> Task description
Could you reproduce, from the records below, everything from the line with "File (data : list byte)" down to the line with "attributes the decorator", keeping both of those lines and changing nothing?

[[ The data, beginning ]]

(** * figaro: discovery, checksums and the incremental build loop

    A shallow embedding of [src/figaro/figarocli.py]: the decorator filter
    [FigCtlTagFilter], the streaming [checksum] and the body of [main]. *)

From Stdlib Require Import List String Ascii ZArith Lia Bool.
From Stdlib.Strings Require Import Byte.
From stdpp Require Import gmap strings list fin_maps.

Local Open Scope string_scope.
Set Warnings "-register-all,-clear-no-such-hyp,-deprecated-syntactic-definition".  (* nested lists: induction principles are given by hand *)

(** ** Python syntax trees, as far as the visitor looks at them *)

Module Ast.

(** Expressions.  Only [Name] carries an [id] attribute; [Call] has a
    [func]; everything the filter never inspects is [Constant]. *)
Inductive expr : Type :=
| Name (id : string)
| Attribute (value : expr) (attr : string)
| Call (func : expr) (args : list expr)
| Constant (repr : string).

(** Statements.  [If] stands for every compound statement whose fields hold
    statement lists (if, for, while, with, try): [generic_visit] walks them
    in field order.  [Expr] stands for every simple statement.  An expression
    never contains a statement. *)
Inductive stmt : Type :=
| FunctionDef (name : string) (decorator_list : list expr) (body : list stmt)
| AsyncFunctionDef (name : string) (decorator_list : list expr) (body : list stmt)
| ClassDef (name : string) (decorator_list : list expr) (body : list stmt)
| If (test : expr) (body orelse : list stmt)
| Expr (value : expr)
| Pass.

(** A parsed file: [ast.Module(body=...)]. *)
Definition module_ast : Type := list stmt.

End Ast.
Import Ast.

(** ** FigCtlTagFilter (figarocli.py, lines 20-30) *)

Record FigCtlTagFilter : Type := mkFilter { tagged_functions : list string }.

(** [__init__]: [self.tagged_functions = []]. *)
Definition FigCtlTagFilter_init : FigCtlTagFilter := mkFilter [].

(** [getattr(e, "id", "")]. *)
Definition getattr_id (e : expr) : string :=
  match e with
  | Name id => id
  | _ => ""
  end.

(** [isinstance(dec, ast.Call) and getattr(dec.func, "id", "") == "figarotag"]. *)
Definition is_tag_call (dec : expr) : bool :=
  match dec with
  | Call func _ => String.eqb (getattr_id func) "figarotag"
  | _ => false
  end.

(** The [for dec in node.decorator_list] loop of [visit_FunctionDef]. *)
Definition scan_decorators (name : string) (decs : list expr)
    (self : FigCtlTagFilter) : FigCtlTagFilter :=
  fold_left
    (fun s dec =>
       if is_tag_call dec then mkFilter (tagged_functions s ++ [name]) else s)
    decs self.

(** [NodeVisitor.visit]: [visit_FunctionDef] on a [FunctionDef], and
    [generic_visit] on every other node; both walk the child statements. *)
Fixpoint visit (node : stmt) (self : FigCtlTagFilter) : FigCtlTagFilter :=
  let generic_visit := fold_left (fun s n => visit n s) in
  match node with
  | FunctionDef name decs body =>
      generic_visit body (scan_decorators name decs self)
  | AsyncFunctionDef _ _ body => generic_visit body self
  | ClassDef _ _ body => generic_visit body self
  | If _ body orelse => generic_visit orelse (generic_visit body self)
  | Expr _ => self
  | Pass => self
  end.

(** [tag_filter.visit(tree)] on the [ast.Module]. *)
Definition visit_Module (tree : module_ast) (self : FigCtlTagFilter)
    : FigCtlTagFilter :=
  fold_left (fun s n => visit n s) tree self.

(** Lines 156-158: a fresh filter run over one tree. *)
Definition discover_file (tree : module_ast) : list string :=
  tagged_functions (visit_Module tree FigCtlTagFilter_init).

(** ** hashlib, as the checksum uses it *)

(** A hash object: [hashlib.new], [update], [hexdigest]. *)
Record hashlib : Type := mkHashlib {
  hstate : Type;
  hnew : hstate;
  hupdate : hstate -> list byte -> hstate;
  hexdigest : hstate -> string
}.

(** The documented behaviour of [update]: feeding data in pieces is feeding
    the concatenation. *)
Record hashlib_streaming (H : hashlib) : Prop := {
  hupdate_nil : forall s, hupdate H s [] = s;
  hupdate_app : forall s a b, hupdate H (hupdate H s a) b = hupdate H s (a ++ b)
}.

(** The hash of a whole byte string taken at once. *)
Definition hash_at_once (H : hashlib) (data : list byte) : string :=
  hexdigest H (hupdate H (hnew H) data).

(** [f.read(8192)]: the size of one chunk. *)
Definition chunk_size : nat := Z.to_nat 8192.

(** The loop [for chunk in iter(lambda: f.read(n), b""): h.update(chunk)] on
    the bytes [f] not yet read.  One unit of [fuel] per call of [f.read];
    [None] when the fuel runs out before the empty chunk is seen. *)
Fixpoint read_chunks (H : hashlib) (n fuel : nat) (f : list byte)
    (h : hstate H) : option (hstate H) :=
  match fuel with
  | O => None
  | S fuel' =>
      match firstn n f with
      | [] => Some h
      | chunk => read_chunks H n fuel' (skipn n f) (hupdate H h chunk)
      end
  end.

(** [checksum] (lines 33-39) on the content of the opened file. *)
Definition checksum_bytes (H : hashlib) (data : list byte) : option string :=
  option_map (hexdigest H)
    (read_chunks H chunk_size (S (List.length data)) data (hnew H)).

(** ** The fingerprint store and the file system *)

(** One value of the metadata dictionary.  A JSON object may lack either
    key; a key that is present holds a value of the documented type. *)
Record fprecord : Type := mkRecord {
  rec_checksum : option string;
  rec_dependents : option (list string)
}.

Abbreviation store := (gmap string fprecord).

(** A file system entry.  [JsonFile doc] is a regular file holding
    [json.dump(doc)]; it is kept in parsed form, so [json.load] of it is
    [doc]. *)
Inductive node : Type :=
| File (data : list byte)
| JsonFile (doc : store)
| Dir.

(** The file system, keyed by resolved absolute path. *)
Abbreviation filesystem := (gmap string node).

(** ** Loaded modules *)

Inductive annotation : Type := AnnPath | AnnOther.

(** A function object found in a loaded module: its signature, the two
    attributes the decorator sets, and what calling it with the save path
    does to the file system ([None]: it raises). *)
Record callable : Type := mkCallable {
  params : list annotation;
  figaroname : option string;
  figaroext : option string;
  call : string -> filesystem -> option filesystem
}.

[[ The data, end ]]

> Solution to this task
| File (data : list byte)
| JsonFile (doc : store)
| Dir.

(** The file system, keyed by resolved absolute path. *)
Abbreviation filesystem := (gmap string node).

(** ** Loaded modules *)

Inductive annotation : Type := AnnPath | AnnOther.

(** A function object found in a loaded module: its signature, the two
    attributes the decorator sets, and what calling it with the save path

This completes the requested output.